Top 5 Risk Factors For Cardiac Issues
With 610,000 people die of heart disease in the United States each year, heart disease is the leading cause of death for men and women. it is very important for one to know about cardiac health and how you can prevent potentially deadly heart complications from occurring. How do you know if you are at risk? Below is a list of the top five risk factors for cardiac issues.
1. If you have raised blood cholesterol. Raised blood cholesterol accounts for 2.6 million deaths globally. One can lower their blood cholesterol by altering their diets. It is effective to stay away from saturated fats and trans fats while eating foods with omega-3 fatty acids.
2. If you have high blood pressure.

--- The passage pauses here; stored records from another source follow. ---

Lemma choose_extents_total fuel (s : copyState W Client C) :
  (switches_left s < fuel)%nat →
  ∃ r s', choose_extents p fuel s = Some (r, s') ∧ (switches_left s' ≤ switches_left s)%nat.
Proof using.
  intros Hf. unfold choose_extents.
  destruct (match p_Compare p with
            | Some _ => (Ok [mkExtent 0 (p_VirtualSize p) false false true], s)
            | None => ask_extents p s
            end) as [r s1] eqn:E1.
  assert (switches_left s1 = switches_left s) as H1.
  { destruct (p_Compare p); [by simplify_eq|]. by eapply ask_extents_switches. }
  destruct (extents_loop_total fuel r s1) as (r2 & s2 & -> & H2); [lia|]. cbn.
  destruct r2 as [exts|e]; [by eexists _, _; split; [done|lia]|].
  destruct (env_done (cp_world s2)) eqn:Ed.
  { rewrite Ed, orb_true_r. eexists _, _. split; [done|lia]. }
  destruct (env_sleep extentsRetryDelay (cp_world s2)) as [done w].
  destruct done; [eexists _, _; split; [done|]; change (switches_left s2 ≤ switches_left s)%nat; lia|].
  destruct (ask_extents p (with_world w s2)) as [r3 s3] eqn:E3.
  apply ask_extents_switches in E3. change (switches_left (with_world w s2)) with (switches_left s2) in E3.
  destruct r3 as [exts|e']; [eexists _, _; split; [done|lia]|].
  destruct (bool_decide _ || _); eexists _, _; (split; [reflexivity|]); [lia|].
  change (switches_left (with_map_error e' s3)) with (switches_left s3). lia.
Qed.

Lemma read_group_total fuel retry_fuel group : ∀ (s : copyState W Client C),
  (switches_left s < fuel)%nat → (enough_retries (p_RangeRetries p) ≤ retry_fuel)%nat →
  ∃ r s', read_group p fuel retry_fuel group s = Some (r, s')
    ∧ (switches_left s' ≤ switches_left s)%nat.
Proof using CK.
  induction fuel as [|fuel IH]; intros s Hf Hrf; [lia|]. cbn [read_group].
  destruct (readWithRetry_total retry_fuel (cp_src s) (cg_Offset group) (cg_Length group)
              (p_RangeRetries p) (window p s) (cp_world s)) as [[r w] ->];
    [apply window_le|done|]. cbn.
  set (s1 := with_world w s). assert (switches_left s1 = switches_left s) as H1 by done.
  destruct r as [buf|e]; [by eexists _, _; split; [done|lia]|].
  destruct (env_done w); [by eexists _, _; split; [done|lia]|].
  destruct (ticket_gone e).
  - destruct (reopen p e s1) as [[[]|e'] s2] eqn:E.
    + apply reopen_switches in E. destruct (IH s2) as (r' & s' & -> & H2); [lia|done|].
      eexists _, _. split; [done|lia].
    + apply reopen_err_switches in E. eexists _, _. split; [done|lia].
  - destruct (toProxy p e s1) as [[] s2] eqn:E.
    + apply toProxy_switches in E. destruct (IH s2) as (r' & s' & -> & H2); [lia|done|].
      eexists _, _. split; [done|lia].
    + apply toProxy_no_switches in E. eexists _, _. split; [done|lia].
Qed.

Lemma copy_cells_switches skipZero group buf cells : ∀ s r s',
  copy_cells sha256hex p skipZero group buf cells s = (r, s') → switches_left s' = switches_left s.
Proof using.
  induction cells as [|[index [start len]] cells IH]; intros s r s' Hc; cbn in Hc; [by simplify_eq|].
  case_match; [by simplify_eq|].
  destruct (copy_chunk sha256hex p skipZero index _ s) as [[[]|e] s1] eqn:E.
  - rewrite (IH _ _ _ Hc). by eapply copy_chunk_switches.
  - simplify_eq. by eapply copy_chunk_switches.
Qed.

High blood pressure is known as hypertension. Hypertension occurs when one has an elevated systolic pressure of at least 140 or a diastolic pressure of at least 90. Many people are not aware that they have high blood pressure. This is why it is always important to get their blood pressure checked regularly.
3. If you have diabetes. One is diagnosed with diabetes when they have a fasting plasma glucose of at least 7.0 mmol/l (126 mg/dl). Cardiovascular disease is statistically responsible for about 60 percent of all deaths in people who have diabetes. If diabetes is detected late it can cause serious heart health complications. This includes strokes, heart attacks, renal failure, blindness, and amputations. This is why it is important to get assessed by your doctor for diabetes, so you can receive the medicine and tools you need to combat the disease.

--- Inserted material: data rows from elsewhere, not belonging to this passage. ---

(** A successful [copyOneDisk] leaves a link with the cells its copy picked,
    and touches no other object. *)
Lemma copyOneDisk_link {W Client} `{!Environment W Client} fuel retry_fuel
    (p : copyParams W Client) opts m src w partial b b' m' img c keep :
  copy_request p opts m → size = Z.of_nat (length img) → writer_codec opts = Ok c →
  Source (W := W) (Client := Client) img c → CopySizes p img c →
  (∀ i d (s : copyState W Client C) x s', keep_chunk p i d s = (Ok x, s') → x = keep i d) →
  (∀ exts, from_source p exts → Forall sane exts) →
  copyOneDisk sha256hex fuel retry_fuel p opts m src w partial b = Some (b', Ok m') →
  ∃ exts skip wanted, chosen p img exts skip
    ∧ StronglySorted Z.lt wanted
    ∧ (∀ i, i ∈ wanted ↔ selected p img (p_ExtentContext p) exts i)
    ∧ chain_link b' m' (picked p img keep skip wanted)
    ∧ dm_DataKey m' = wo_DataKey opts ∧ dm_Type m' = dm_Type m
    ∧ ∀ key, key ≠ wo_DataKey opts → Get b' key = Get b key.
Proof using BackendLaws0.
  intros [Hg Hog Hsz [Hch0 Hl0] Hkey] Hsize Hc HS HZ Hkeep Hsane Hrun. unfold copyOneDisk in Hrun.
  destruct (NewDiskWriter m opts) as [wr|e] eqn:Hn; [|done].
  pose proof (NewDiskWriter_written sha256hex _ _ _ Hch0 Hl0 Hn) as Hw0.
  assert (dw_codec wr = c ∧ dw_uploader wr = UploaderReading
          ∧ dw_manifest wr = open_manifest m (if wo_ChunkSize opts <=? 0 then DefaultChunkSize else wo_ChunkSize opts)
               (if bool_decide (wo_Compression opts = ""%string) then CompressionNone else wo_Compression opts)
               (wo_DataKey opts) (bool_decide (is_Some (wo_Cipher opts)))) as (Hcd & Hup & Hm0).
  { unfold NewDiskWriter in Hn. unfold writer_codec in Hc. rewrite Hc in Hn. by simplify_eq/=. }
  destruct (copyDisk sha256hex p fuel retry_fuel (start_copy w src wr)) as [[[[]|e] s]|] eqn:Hcopy;
    cbn in Hrun; try done.
  destruct (copyDisk_copied sha256hex p img c keep Hkeep Hsane wr fuel retry_fuel w src s Hw0 Hcd Hup Hcopy)
    as (exts & skip & wanted & Hch & [Hw Hcc Hu Hd] & Hsort & Hall & Hmem).
  exists exts, skip, wanted. do 3 (split; [done|]).
  destruct (Close sha256hex b (cp_writer s)) as [[b1 w1] r] eqn:Hcl. cbn in Hrun.
  destruct r as [m1|e]; [|done]. injection Hrun as -> ->.
  destruct (Close_stored sha256hex b (cp_writer s) _ b' w1 m' Hw Hu) as (Hst & Hsd & Hfr); [|done|].
  { rewrite Hcc. destruct (plain_bytes_picked p img c keep skip wanted Hall) as [Hp Hp2].
    pose proof (sorted_grid_length p img c wanted Hsort Hall). destruct HZ as [HGS ? ? ?].
    pose proof (codec_overhead_nonneg c). nia. }
  rewrite Hm0 in Hd. destruct Hd as (?&?&?&?&?&?&?&?&?&?), Hsd as (?&?&?&?&?&?&?&?&?&?).
  cbn [open_manifest dm_Format dm_Version dm_RunID dm_Type dm_DiskID dm_VirtualSize dm_ChunkSize
       dm_Compression dm_Encrypted dm_DataKey] in *.
  assert (0 < chunkSize) by (destruct HZ as [[]]; lia).
  assert (dm_Compression m' = cd_compression c).
  { unfold writer_codec in Hc. apply newCodec_ok in Hc as [-> _]. congruence. }
  rewrite Hcc in Hst. split_and!; [|congruence|congruence|by intros; apply Hfr; congruence].
  eapply written_link; [done|lia|exact Hc|done|exact Hst|congruence|congruence| |congruence|done|congruence].
  rewrite Hog in *. destruct (Z.leb_spec chunkSize 0); [lia|]. congruence.
Qed.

4. If you smoke tobacco. Smoking can cause nearly 10 percent of all cardiovascular disease. Smoking tobacco is one of the many huge risk factors for a heart attack. The act damages the lining of the arteries. This leads to a buildup of fatty material that narrows the artery. Luckily, within two years of quitting, the risk of cardiovascular disease is significantly reduced. Within 15 years of quitting the risk of heart disease becomes the same as a non-smoker’s risk.
5. If your family has a history of having cardiovascular disease. A family’s history of cardiovascular disease is a good indicator of a person’s risk. If someone in your family has had a stroke or heart disease before the age 55 (if male) or 65 (if female) and they are a first-degree blood relative, the risk is significantly increased.
If you think you may be at risk for cardiac issues, it is best to visit your doctor to make sure you are in good cardiovascular health. Diet, exercise and a healthy lifestyle can substantially decrease your risk for heart disease. We hope these tips help you avoid any heart complications in the future!